TransUnion, Equifax, and Experian, the three major credit agencies, each have their own proprietary formula for building your credit score. Fair Isaac and Cooriginally developed this score. . Experian uses this model and calls its score FICO. Equifax's model, based on FICO, is called BEACON, while TransUnion, which also uses a slightly modified FICO, calls its score EMPIRICA. While each of the models considers a range of data available in your credit report, all of the agencies use the following to calculate a credit score:
- Credit History - How many years have you had credit?
- Payment History - Have you paid more than 30 days late, and how often?

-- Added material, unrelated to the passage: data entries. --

Lemma client_iteration_crashed commands input st :
  cl_crashed (snd (client_iteration cfg profile commands input st)) = true ->
  cl_crashed st = true \/ client_throws profile input.
Proof.
  unfold client_iteration, client_input_step, client_throws.
  destruct (in_stop_requested input); [by left|]. destruct (in_select_failed input); [by left|].
  set (st1 := client_receive _ _ _ _).
  assert (H1 : cl_crashed st1 = true -> cl_crashed st = true \/ (in_socket_ready input = true /\
    (buffer_too_large (pf_socket_buffer_size profile) = true \/ in_alloc_fails input = true))).
  { subst st1. unfold client_receive. destruct (in_socket_ready input); cbn [negb]; [|by left].
    destruct (buffer_too_large _); [by auto|]. cbn. intros [Hc|Hc]%orb_prop; auto. }
  destruct (cl_crashed st1) eqn:E1; [cbn; intros _; destruct (H1 eq_refl); auto|].
  assert (Ht : forall st2,
    (cl_crashed st2 = true -> exists i, is_Some (sys_threads (in_system input i))) ->
    cl_crashed (client_transmit cfg profile commands input st2) = true ->
    exists i, is_Some (sys_threads (in_system input i))).
  { intros st2 H2. unfold client_transmit. destruct (poll_loop _ _ _ _ _) as [sent s2].
    destruct (drain_client_events _) as [lines s3]. set (st3 := _ <| cl_log ::= _ |>).
    change (cl_crashed st2) with (cl_crashed st3) in H2. clearbody st3. set (bs := _ && _). clearbody bs.
    set (st4 := if bs then _ else _).
    assert (H4 : cl_crashed st4 = true -> exists i, is_Some (sys_threads (in_system input i))).
    { subst st4. destruct bs; [|exact H2]. intros [Hc|Hc]%run_bootstrap_crashed; auto. }
    clearbody st4. destruct (cl_crashed st4) eqn:E4; [by auto|].
    destruct bs; case_bool_decide; cbn; congruence. }
  destruct (_ && _).
  - destruct (in_stdin_line input) as [line|].
    + pose proof (run_command_crashed (in_system input 0) line st1) as Hr. rewrite E1 in Hr.
      destruct (_ || _); cbn [snd]; intros Hc; right; right.
      * destruct (Hr Hc); [done|by exists 0%nat].
      * apply (Ht _) in Hc; [done|]. intros Hc'. destruct (Hr Hc'); [done|by exists 0%nat].
    + cbn [snd]. intros Hc. right; right. apply (Ht _) in Hc; [done|]. cbn. congruence.
  - cbn [snd]. intros Hc. right; right. apply (Ht _) in Hc; [done|]. congruence.
Qed.

Lemma client_main_crashed isn bootstrap tty inputs :
  cl_crashed (client_main cfg profile isn bootstrap tty inputs) = true ->
  Exists (client_throws profile) inputs.
Proof.
  assert (Hl : forall st, cl_crashed (client_loop cfg profile (fst bootstrap) inputs st) = true ->
    cl_crashed st = true \/ Exists (client_throws profile) inputs).
  { induction inputs as [|input rest IH]; intros st; [by left|]. cbn [client_loop].
    destruct (cl_should_exit st); [by left|].
    pose proof (client_iteration_crashed (fst bootstrap) input st) as Hi.
    destruct (client_iteration _ _ _ _ _) as [[] st1]; cbn [snd] in Hi.
    - intros [Hc|Hc]%Hi; [by left|right; by left].
    - intros [[Hc|Hc]%Hi|Hc]%IH; [by left|right; by left|right; by right]. }
  unfold client_main. destruct (cl_crashed (client_loop _ _ _ _ _)) eqn:E.
  - intros _. by destruct (Hl _ E).
  - cbn. congruence.
Qed.
End exceptions.

(** ** Stop signals *)

Lemma client_handles_stop actions : handles_stop (ClientApp.install_signal_handlers actions).
Proof. intros []; by eexists. Qed.

Lemma server_handles_stop actions : handles_stop (ServerApp.install_signal_handlers actions).
Proof. intros []; by eexists. Qed.

Section stopping.
Context (cfg : TransportSettings) (profile : RuntimeProfile) (actions : SigTable).
Context (Hact : handles_stop actions) (signals : list StopSignal) (Hsig : signals <> []).

Lemma client_loop_stopped commands pre input post flag st :
  let r0 := client_loop cfg profile commands (load_flags set_stop_requested_in actions flag pre) st in
  let r := client_loop cfg profile commands
             (load_flags set_stop_requested_in actions flag (pre ++ (signals, input) :: post)) st in
  r = r0 \/ r = r0 <| cl_should_exit := true |>.
Proof.
  revert flag st. induction pre as [|[sigs i] pre IH]; intros flag st; cbn [app load_flags client_loop].
  - rewrite (raise_stop _ _ _ Hact Hsig). destruct (cl_should_exit st); [by left|]. by right.
  - destruct (cl_should_exit st); [by left|].
    destruct (client_iteration _ _ _ _ _) as [[] st1]; [by left|]. apply IH.
Qed.

Lemma server_loop_stopped `{IterationOrder} rd fuel pre input post flag st :
  let r0 := server_loop cfg rd fuel profile (load_flags set_stop_requested_si actions flag pre) st in
  let r := server_loop cfg rd fuel profile
             (load_flags set_stop_requested_si actions flag (pre ++ (signals, input) :: post)) st in
  r = r0 \/ r = (fun st => st <| sv_should_exit := true |>) <$> r0.
Proof.
  revert flag st. induction pre as [|[sigs i] pre IH]; intros flag st; cbn [app load_flags server_loop].
  - rewrite (raise_stop _ _ _ Hact Hsig). destruct (sv_should_exit st); [by left|]. by right.
  - destruct (sv_should_exit st); [by left|].
    destruct (server_iteration _ _ _ _ _ _) as [[[] st1]|]; [by left|apply IH|by left].
Qed.
End stopping.

(** ** Properties *)

(** The types of what the surroundings supply. *)
Record surroundings_ok (sr : Surroundings) : Prop := mk_surroundings_ok {
  so_isn : is_u32 (sr_isn sr);
  so_client : Forall (fun x => input_ok (snd x)) (sr_client_inputs sr);
  so_server : Forall (fun x => server_input_ok (snd x)) (sr_server_inputs sr)
}.

(** What the server's loop reads, with the flag that the signals set. *)
Definition server_inputs (sr : Surroundings) : list ServerInput :=
  load_flags set_stop_requested_si (ServerApp.install_signal_handlers (sr_actions sr)) false
    (sr_server_inputs sr).

(** What a server leaves. A session table is always one that satisfies the invariant
    of the manager, and a run that does not return searches for a connection id. *)
Definition server_outcome `{IterationOrder} (cfg : TransportSettings) (rd : nat -> Z) (fuel : nat)
    (sr : Surroundings) (profile : RuntimeProfile) (result : AppResult ServerState)
    (w w' : FdWorld) (code : option Z) : Prop :=
  match result with
  | SetupFailed => w' = w /\ code = Some 0
  | Finished st =>
      w' = w /\ code = Some 0 /\ mgr_ok cfg (sv_manager st) /\
      star (mgr_step cfg rd) empty_manager (sv_manager st)
  | Crashed st =>
      w' = opened w (sr_calls sr) /\ code = None /\ mgr_ok cfg (sv_manager st) /\
      Exists (fun x => server_throws profile (snd x)) (sr_server_inputs sr)
  | Unfinished =>
      code = None /\
      exists ops1 e bs now ops2 r,
        server_ops profile (sr_is_a_tty sr) (server_inputs sr) = ops1 ++ OpReceive e bs now :: ops2 /\
        run_ops cfg rd fuel profile ops1 start_run = Some r /\ mgr_ok cfg (run_manager r) /\
        opens_session e bs (run_manager r) = true /\ search_blocked rd fuel (run_manager r) /\
        (size (candidates rd (run_manager r) fuel) <= 1 + receives ops1)%nat
  end.

(** What a client leaves: a session that satisfies its invariant, and at most
    [poll_budget] datagrams sent per iteration. *)
Definition client_outcome (cfg : TransportSettings) (sr : Surroundings) (profile : RuntimeProfile)
    (result : AppResult ClientState) (w w' : FdWorld) (code : option Z) : Prop :=
  let session_good st :=
    session_ok cfg (cl_session st) /\ reachable cfg (cl_session st) /\
    (length (cl_sent st) <= length (sr_client_inputs sr) * Z.to_nat (pf_poll_budget profile))%nat in
  match result with
  | SetupFailed => w' = w /\ code = Some 0
  | Finished st => w' = w /\ code = Some 0 /\ session_good st
  | Crashed st =>
      w' = opened w (sr_calls sr) /\ code = None /\ session_good st /\
      Exists (fun x => client_throws profile (snd x)) (sr_client_inputs sr)
  | Unfinished => False
  end.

- Balances on your Credit Cards - How many accounts? How much do you owe?
- Credit Inquiries - How many times have lenders pulled your credit report for the purpose of giving you a loan?
Each of these factors is assigned a value and a weight. Each formula produces a single number which may vary slightly from one agency to another. FICO scores can be as low as 300 and as high as 800. Higher scores are better. Most home buyers in the current environment have a score above 620.
Your credit score greatly affects your interest rate
Credit scores are used for more than just determining whether or not you qualify for a mortgage. Higher scores indicate you are a better credit risk, and thus may qualify for a better mortgage rate.
Can I raise my credit score?
How can you improve your credit score? Because the score is based on your lifelong credit history, it's very hard to change it quickly. (Of course you must appeal incorrect items on your credit report.)
How do I find out my credit score?
Before you can improve your credit score, you must know your score and be sure that the credit reports from each credit reporting agency are correct. Fair Isaac has created a web site (www.myFICO.com) that lets you do just that. It's inexpensive, fast, and easy to get your credit score along with credit reports from all three agencies. They also provide helpful information and online tools that can help you analyze what actions might have the greatest impact on your FICO score.
You can get a federally-mandated free credit report once a year from the three major credit reporting agencies when you visit AnnualCreditReport.com. These reports do not include a free score, but it's very inexpensive to get one at the same time.
Now that you have all the facts, you'll be a more informed consumer and you'll be better positioned to obtain the most favorable mortgage.